■ INFORMATION GIVEN:
(** * bekuto3d: the shape list, its visible view and the selection state
      of [SvgTo3D.vue], the document check, the raster fallback document
      and the bore subtraction of [useCsg.ts].

    The component is embedded as explicit state passing over a record of
    its refs.  Shape records are JavaScript objects: they live in a store
    and the shape list holds references to them, so that the identity
    searches of [toShownIndex] and [toSvgIndex] compare references.
    JavaScript numbers are binary64 floats; array indices are integers. *)

From Stdlib Require Import ZArith List Bool Lia Floats String Ascii.
From Stdlib Require Import DecimalString.
Import ListNotations.

Local Open Scope Z_scope.
#[local] Set Warnings "-inexact-float".

(* ================================================================== *)
(** ** JavaScript values used by the component *)

Module JS.

(** Truthiness of a number: [0], [-0] and [NaN] are falsy. *)
Definition truthy (d : float) : bool :=
  negb (PrimFloat.is_nan d || PrimFloat.eqb d PrimFloat.zero).

(** [arr[i]]: [undefined] (here [None]) outside the array. *)
Definition at_index {A : Type} (l : list A) (i : Z) : option A :=
  if i <? 0 then None else nth_error l (Z.to_nat i).

(** [arr.findIndex(p)]: the first position whose element satisfies [p],
    [-1] when there is none. *)
Fixpoint findIndexFrom {A : Type} (p : A -> bool) (l : list A) (i : Z) : Z :=
  match l with
  | [] => -1
  | x :: t => if p x then i else findIndexFrom p t (i + 1)
  end.

Definition findIndex {A : Type} (p : A -> bool) (l : list A) : Z :=
  findIndexFrom p l 0.

End JS.

(* ================================================================== *)
(** ** Shape records, the object store and the component state *)

(** Identity of a shape object: two positions of the shape list hold the
    same object exactly when they hold the same reference. *)
Definition ref := nat.

(** Modelled from the spec: the type [ShapeWithColor] of
    [types/three-types] is not among the sources; the record has the
    fields the component reads and writes: the color (packed RGB), the
    extrusion depth and the start offset. *)
Record ShapeWithColor := mkShape {
  color : Z;
  depth : float;
  startZ : float
}.

(** A callback handed to [nextTick], with the number of ticks left
    before it runs: [mountSVG] resets the scale target inside a
    [nextTick] that awaits one more [nextTick]. *)
Inductive Callback :=
| SetSize (v : float).

Record State := mkState {
  store : ref -> ShapeWithColor;     (* the objects, by reference *)
  nextRef : ref;                     (* the first unused reference *)
  fileName : string;
  svgShapes : list ref;
  selectedShapeIndex : option Z;
  editingInputIndex : option Z;
  isExporting : bool;
  isDefaultSvg : bool;
  svgCode : string;
  size : float;
  pending : list (nat * Callback)
}.

Definition defaultDepth : float := 2%float.
Definition defaultSize : float := 37%float.
Definition defaultSvgOffsetList : list float := [0%float; 2.1%float].
Definition defaultSvgDepthList : list float :=
  [2.1%float; 0%float; 1%float; 1%float; 1%float; 2%float; 1%float;
   1.4%float; 1.6%float].

(** The component as it is set up: every ref at its initial value. *)
Definition initial : State :=
  {| store := fun _ => mkShape 0 PrimFloat.zero PrimFloat.zero;
     nextRef := 0%nat;
     fileName := EmptyString;
     svgShapes := [];
     selectedShapeIndex := None;
     editingInputIndex := None;
     isExporting := false;
     isDefaultSvg := false;
     svgCode := EmptyString;
     size := defaultSize;
     pending := [] |}.

Section Updates.

Variable st : State.

Definition with_store (h : ref -> ShapeWithColor) (n : ref) : State :=
  mkState h n (fileName st) (svgShapes st) (selectedShapeIndex st)
    (editingInputIndex st) (isExporting st) (isDefaultSvg st) (svgCode st)
    (size st) (pending st).

Definition with_fileName (s : string) : State :=
  mkState (store st) (nextRef st) s (svgShapes st) (selectedShapeIndex st)
    (editingInputIndex st) (isExporting st) (isDefaultSvg st) (svgCode st)
    (size st) (pending st).

Definition with_svgShapes (l : list ref) : State :=
  mkState (store st) (nextRef st) (fileName st) l (selectedShapeIndex st)
    (editingInputIndex st) (isExporting st) (isDefaultSvg st) (svgCode st)
    (size st) (pending st).

Definition with_selectedShapeIndex (i : option Z) : State :=
  mkState (store st) (nextRef st) (fileName st) (svgShapes st) i
    (editingInputIndex st) (isExporting st) (isDefaultSvg st) (svgCode st)
    (size st) (pending st).

Definition with_editingInputIndex (i : option Z) : State :=
  mkState (store st) (nextRef st) (fileName st) (svgShapes st)
    (selectedShapeIndex st) i (isExporting st) (isDefaultSvg st) (svgCode st)
    (size st) (pending st).

Definition with_isExporting (b : bool) : State :=
  mkState (store st) (nextRef st) (fileName st) (svgShapes st)
    (selectedShapeIndex st) (editingInputIndex st) b (isDefaultSvg st)
    (svgCode st) (size st) (pending st).

Definition with_isDefaultSvg (b : bool) : State :=
  mkState (store st) (nextRef st) (fileName st) (svgShapes st)
    (selectedShapeIndex st) (editingInputIndex st) (isExporting st) b
    (svgCode st) (size st) (pending st).

Definition with_svgCode (s : string) : State :=
  mkState (store st) (nextRef st) (fileName st) (svgShapes st)
    (selectedShapeIndex st) (editingInputIndex st) (isExporting st)
    (isDefaultSvg st) s (size st) (pending st).

Definition with_size (v : float) : State :=
  mkState (store st) (nextRef st) (fileName st) (svgShapes st)
    (selectedShapeIndex st) (editingInputIndex st) (isExporting st)
    (isDefaultSvg st) (svgCode st) v (pending st).

Definition with_pending (q : list (nat * Callback)) : State :=
  mkState (store st) (nextRef st) (fileName st) (svgShapes st)
    (selectedShapeIndex st) (editingInputIndex st) (isExporting st)
    (isDefaultSvg st) (svgCode st) (size st) q.

End Updates.

(* ================================================================== *)
(** ** The visible view and the two index conversions *)

(** [s === x] where [x] is an array read: no object is [undefined]. *)
Definition strictEq (s : ref) (x : option ref) : bool :=
  match x with
  | Some r => Nat.eqb s r
  | None => false
  end.

Definition depthOf (st : State) (r : ref) : float := depth (store st r).

(** [shownShapes = computed(() => svgShapes.value.filter(i => i.depth))] *)
Definition shownShapes (st : State) : list ref :=
  filter (fun i => JS.truthy (depthOf st i)) (svgShapes st).

Definition toShownIndex (st : State) (index : Z) : Z :=
  JS.findIndex (fun s => strictEq s (JS.at_index (svgShapes st) index))
    (shownShapes st).

Definition toSvgIndex (st : State) (index : Z) : Z :=
  JS.findIndex (fun s => strictEq s (JS.at_index (shownShapes st) index))
    (svgShapes st).

Definition formatSelectedShapeIndex (st : State) (index : option Z)
  : option Z :=
  match index with
  | None => None
  | Some i =>
      let newIndex := toShownIndex st i in
      if newIndex =? -1 then None else Some newIndex
  end.

(** The getter and the setter of the computed [selectedShownShapeIndex]. *)
Definition selectedShownShapeIndex_get (st : State) : option Z :=
  if isExporting st then None
  else match editingInputIndex st with
       | Some e => formatSelectedShapeIndex st (Some e)
       | None => formatSelectedShapeIndex st (selectedShapeIndex st)
       end.

Definition selectedShownShapeIndex_set (st : State) (index : Z) : State :=
  if isDefaultSvg st || isExporting st then st
  else
    let newIndex := toSvgIndex st index in
    with_selectedShapeIndex st (Some newIndex).

(** [handleMeshClick]: behind the same guard it resolves the clicked
    visible index to a row of the list and asks, on the next tick, for
    the focus of that row's input; the result is the row asked for. *)
Definition handleMeshClick (st : State) (index : Z) : option Z :=
  if isDefaultSvg st || isExporting st then None
  else Some (toSvgIndex st index).

(** The row handlers of the template: hover and focus. *)
Definition mouseenter (st : State) (index : Z) : State :=
  with_selectedShapeIndex st (Some index).
Definition mouseleave (st : State) : State :=
  with_selectedShapeIndex st None.
Definition focus (st : State) (index : Z) : State :=
  with_editingInputIndex st (Some index).
Definition blur (st : State) : State :=
  with_editingInputIndex st None.


(* ================================================================== *)
(** ** Strings: the operations [isValidSvg] and the raster fallback use *)

(** Text is a sequence of code units below 256 (Latin-1). *)
Module JSString.

(** White space and line terminators that [trim] removes. *)
Definition isWhiteSpace (c : ascii) : bool :=
  let n := N_of_ascii c in
  ((9 <=? n) && (n <=? 13) || (n =? 32) || (n =? 160))%N.

Fixpoint trimStart (s : string) : string :=
  match s with
  | EmptyString => EmptyString
  | String c t => if isWhiteSpace c then trimStart t else s
  end.

Fixpoint trimEnd (s : string) : string :=
  match s with
  | EmptyString => EmptyString
  | String c t =>
      match trimEnd t with
      | EmptyString => if isWhiteSpace c then EmptyString
                       else String c EmptyString
      | t' => String c t'
      end
  end.

Definition trim (s : string) : string := trimEnd (trimStart s).

Definition lowerChar (c : ascii) : ascii :=
  let n := N_of_ascii c in
  if ((65 <=? n) && (n <=? 90)
      || (192 <=? n) && (n <=? 222) && negb (n =? 215))%N
  then ascii_of_N (n + 32) else c.

Fixpoint toLowerCase (s : string) : string :=
  match s with
  | EmptyString => EmptyString
  | String c t => String (lowerChar c) (toLowerCase t)
  end.

(** [s.indexOf(needle)]: the first position of [needle], or [-1]. *)
Definition indexOf (s needle : string) : Z :=
  match String.index 0 needle s with
  | Some i => Z.of_nat i
  | None => -1
  end.

Definition includes (s needle : string) : bool :=
  match String.index 0 needle s with
  | Some _ => true
  | None => false
  end.

(** Decimal text of a natural number, as a template literal prints an
    integer below [2^53]. *)
Definition ofNumber (n : N) : string := NilZero.string_of_uint (N.to_uint n).

Definition dquote : string := String "034"%char EmptyString.
Definition newline : string := String "010"%char EmptyString.

End JSString.

(* ================================================================== *)
(** ** [isValidSvg] *)

Definition isValidSvg (code : string) : bool :=
  if (String.length code =? 0)%nat || String.eqb (JSString.trim code) EmptyString
  then false
  else
    let lowerCode := JSString.toLowerCase code in
    let svgStart := JSString.indexOf lowerCode "<svg" in
    let svgEnd := JSString.indexOf lowerCode "</svg>" in
    negb (svgStart =? -1)
    && negb (svgEnd =? -1)
    && (svgStart <? svgEnd)
    && (JSString.includes lowerCode "viewbox"
        || JSString.includes lowerCode "width"
        || JSString.includes lowerCode "height").

(* ================================================================== *)
(** ** Loading and closing a document *)

Record LoaderOptions := mkOptions {
  opt_defaultDepth : float;
  opt_defaultStartZ : float;
  opt_customShapes : option (list ShapeWithColor -> Z -> list ShapeWithColor)
}.

(** The objects a loader call creates are new: they take the unused
    references from [nextRef] on. *)
Definition allocate (st : State) (objs : list ShapeWithColor)
  : State * list ref :=
  let n := nextRef st in
  (with_store st
     (fun r => if (n <=? r)%nat then nth (r - n) objs (store st r)
               else store st r)
     (n + List.length objs)%nat,
   seq n (List.length objs)).

Definition runCallback (cb : Callback) (st : State) : State :=
  match cb with
  | SetSize v => with_size st v
  end.

(** One tick: the callbacks that are due run, the others wait one tick
    less. *)
Definition tick (st : State) : State :=
  let due := filter (fun d => (fst d <=? 1)%nat) (pending st) in
  let later :=
    map (fun d => (Nat.pred (fst d), snd d))
        (filter (fun d => negb (fst d <=? 1)%nat) (pending st)) in
  fold_left (fun s d => runCallback (snd d) s) due (with_pending st later).

(** [a ?? b] *)
Definition nullish {A : Type} (a : option A) (b : A) : A :=
  match a with
  | Some x => x
  | None => b
  end.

■ YOUR TASK:
Please, from the material above, copy only the lines from the line with "[types/three-types] is not" up to and including the line with "store : ref", exactly as written.

■ ANSWER TO THE PROBLEM:
    [types/three-types] is not among the sources; the record has the
    fields the component reads and writes: the color (packed RGB), the
    extrusion depth and the start offset. *)
Record ShapeWithColor := mkShape {
  color : Z;
  depth : float;
  startZ : float
}.

(** A callback handed to [nextTick], with the number of ticks left
    before it runs: [mountSVG] resets the scale target inside a
    [nextTick] that awaits one more [nextTick]. *)
Inductive Callback :=
| SetSize (v : float).

Record State := mkState {
  store : ref -> ShapeWithColor;     (* the objects, by reference *)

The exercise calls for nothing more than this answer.